§ EXERCISE PROMPT
Tell how many lines in the data contain the word "loop", and leave out everything else.

§ INPUT
(** The guessing loop from attempt counter [a] on: the count it
    returns, the generator it hands back and how a loss relates to the
    limit. *)
Lemma session_bounds lo hi lim secret rng n : forall a w p w',
  loop n (guess_round lo hi lim secret rng) a w = (Ok p, w') ->
  a + 1 <= attempts_used p
  /\ rng_after p = rng
  /\ (forall m, lim = Some m ->
        attempts_used p <= Z.max m (a + 1)
        /\ (won p = false -> attempts_used p = Z.max m (a + 1))).
Proof.
  induction n as [|n IH]; intros a w p w' H; [discriminate|].
  simpl in H; unfold bind at 1 in H.
  destruct (guess_round_verdict lo hi lim secret rng a w) as [V _].
  destruct (guess_round lo hi lim secret rng a w) as [[[a'|q]|e|] w1];
    try discriminate H; simpl in V.
  - destruct (get_valid_number _ lo hi w) as [[g|e|] w2]; simpl in V; try discriminate V.
    inversion V as [V']; clear V; unfold verdict in V'.
    destruct (IH _ _ _ _ H) as (B1 & B2 & B3).
    destruct ((g <? secret) || (g >? secret)); [|discriminate].
    destruct lim as [m|].
    + destruct (a + 1 >=? m) eqn:G; [discriminate|]; inversion V'; subst a'.
      rewrite Z.geb_leb in G; apply Z.leb_gt in G.
      split; [lia|]; split; [exact B2|].
      intros m' Hm; inversion Hm; subst m'.
      destruct (B3 m eq_refl) as [U L]; split; [lia | intros X; specialize (L X); lia].
    + inversion V'; subst a'; split; [lia|]; split; [exact B2 | intros m' X; discriminate].
  - inversion H; subst q w1; clear H.
    destruct (get_valid_number _ lo hi w) as [[g|e|] w2]; simpl in V; try discriminate V.
    inversion V as [V']; clear V; unfold verdict in V'.
    destruct ((g <? secret) || (g >? secret)).
    + destruct lim as [m|]; [|discriminate].
      destruct (a + 1 >=? m) eqn:G; [|discriminate]; inversion V'; subst p; simpl.
      rewrite Z.geb_leb in G; apply Z.leb_le in G.
      split; [lia|]; split; [reflexivity|].
      intros m' Hm; inversion Hm; subst m'; split; [lia | intros _; lia].
    + inversion V'; subst p; simpl; split; [lia|]; split; [reflexivity|].
      intros m Hm; split; [lia | discriminate].
Qed.

(** X5.  However the player guesses, a session that returns has counted
    at least one attempt; under a limit [N >= 1] it never counts more
    than [N], and a lost session has counted exactly [N].  A limit of
    zero or less acts like a limit of one: the session ends at its first
    validated guess, won or lost. *)
Theorem attempts_within_limit (lo hi N : Z) (rng : option Random) (w : world)
    (p : played) (w' : world) :
  play_game lo hi (Some N) rng w = (Ok p, w') ->
  1 <= attempts_used p
  /\ (1 <= N -> attempts_used p <= N /\ (won p = false -> attempts_used p = N))
  /\ (N <= 1 -> attempts_used p = 1).
Proof.
  intros H.
  destruct (Z_le_gt_dec lo hi) as [Hle|Hgt].
  - rewrite play_game_start in H by assumption; unfold session, while_true in H.
    destruct (session_bounds _ _ _ _ _ _ _ _ _ _ H) as (B1 & _ & B3).
    destruct (B3 N eq_refl) as [U L].
    split; [lia|]; split.
    + intros HN; split; [lia | intros X; specialize (L X); lia].
    + intros HN; lia.
  - pose proof (play_game_empty_range lo hi (Some N) rng w ltac:(lia)) as X.
    rewrite H in X; discriminate.
Qed.

Lemma attempts_within_limit_witness :
  1 <= 1 /\ (1 <= 0 -> 1 <= 0 /\ (false = false -> 1 = 0)) /\ (0 <= 1 -> 1 = 1).
Proof.
  exact (attempts_within_limit 1 10 0 None (sample_world 2 [Line "9"; Line "3"])
           (mkPlayed 1 false (mkRandom (fun _ _ => 2) [10]))
           _ eq_refl).
Defined.
(* ===== verification/KString.v ===== *)
(** * The kernel's C string and memory routines (src/kernel/lib/string.c)

    A pointer that is only read is the list of bytes from it to the end of its
    object; a buffer that is written is the list of its bytes.  Reading or
    writing past the end is undefined behaviour in C and is [None] here.
    [memmove], [memcpy] and [memcmp] work inside one object so that overlapping
    ranges can be expressed: [m] is the object, [d] and [s] the offsets of the
    two pointers.  Bytes are [0..255]; [char] is signed on x86-64. *)

From Stdlib Require Import ZArith Lia.
From stdpp Require Import base list.
From S2P Require Import Prelude.

Local Open Scope Z_scope.

Fixpoint memset (m : list Z) (s : nat) (c : Z) (n : nat) : option (list Z) :=
  match n with
  | O => Some m
  | S n' =>
      if decide (s < length m)%nat then memset (<[s := u8 c]> m) (S s) c n' else None
  end.

Fixpoint memcpy (m : list Z) (d s n : nat) : option (list Z) :=
  match n with
  | O => Some m
  | S n' =>
      b ← m !! s;
      if decide (d < length m)%nat then memcpy (<[d := b]> m) (S d) (S s) n' else None
  end.

(** [memcpy] between two objects: [src] is the bytes from the source pointer
    on, [d] the destination offset in [dst]. *)
Fixpoint memcpy_obj (dst : list Z) (d : nat) (src : list Z) (n : nat) {struct n} : option (list Z) :=
  match n with
  | O => Some dst
  | S n' =>
      match src with
      | [] => None
      | b :: src' =>
          if decide (d < length dst)%nat then memcpy_obj (<[d := b]> dst) (S d) src' n' else None
      end
  end.

(** The backward loop of [memmove]: [while (n--) *--d = *--s], entered with
    [d] and [s] already advanced by [n]. *)
Fixpoint memmove_back (m : list Z) (d s n : nat) : option (list Z) :=
  match n with
  | O => Some m
  | S n' =>
      b ← m !! Nat.pred s;
      if decide (Nat.pred d < length m)%nat
      then memmove_back (<[Nat.pred d := b]> m) (Nat.pred d) (Nat.pred s) n'
      else None
  end.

§ ANSWER SECTION
3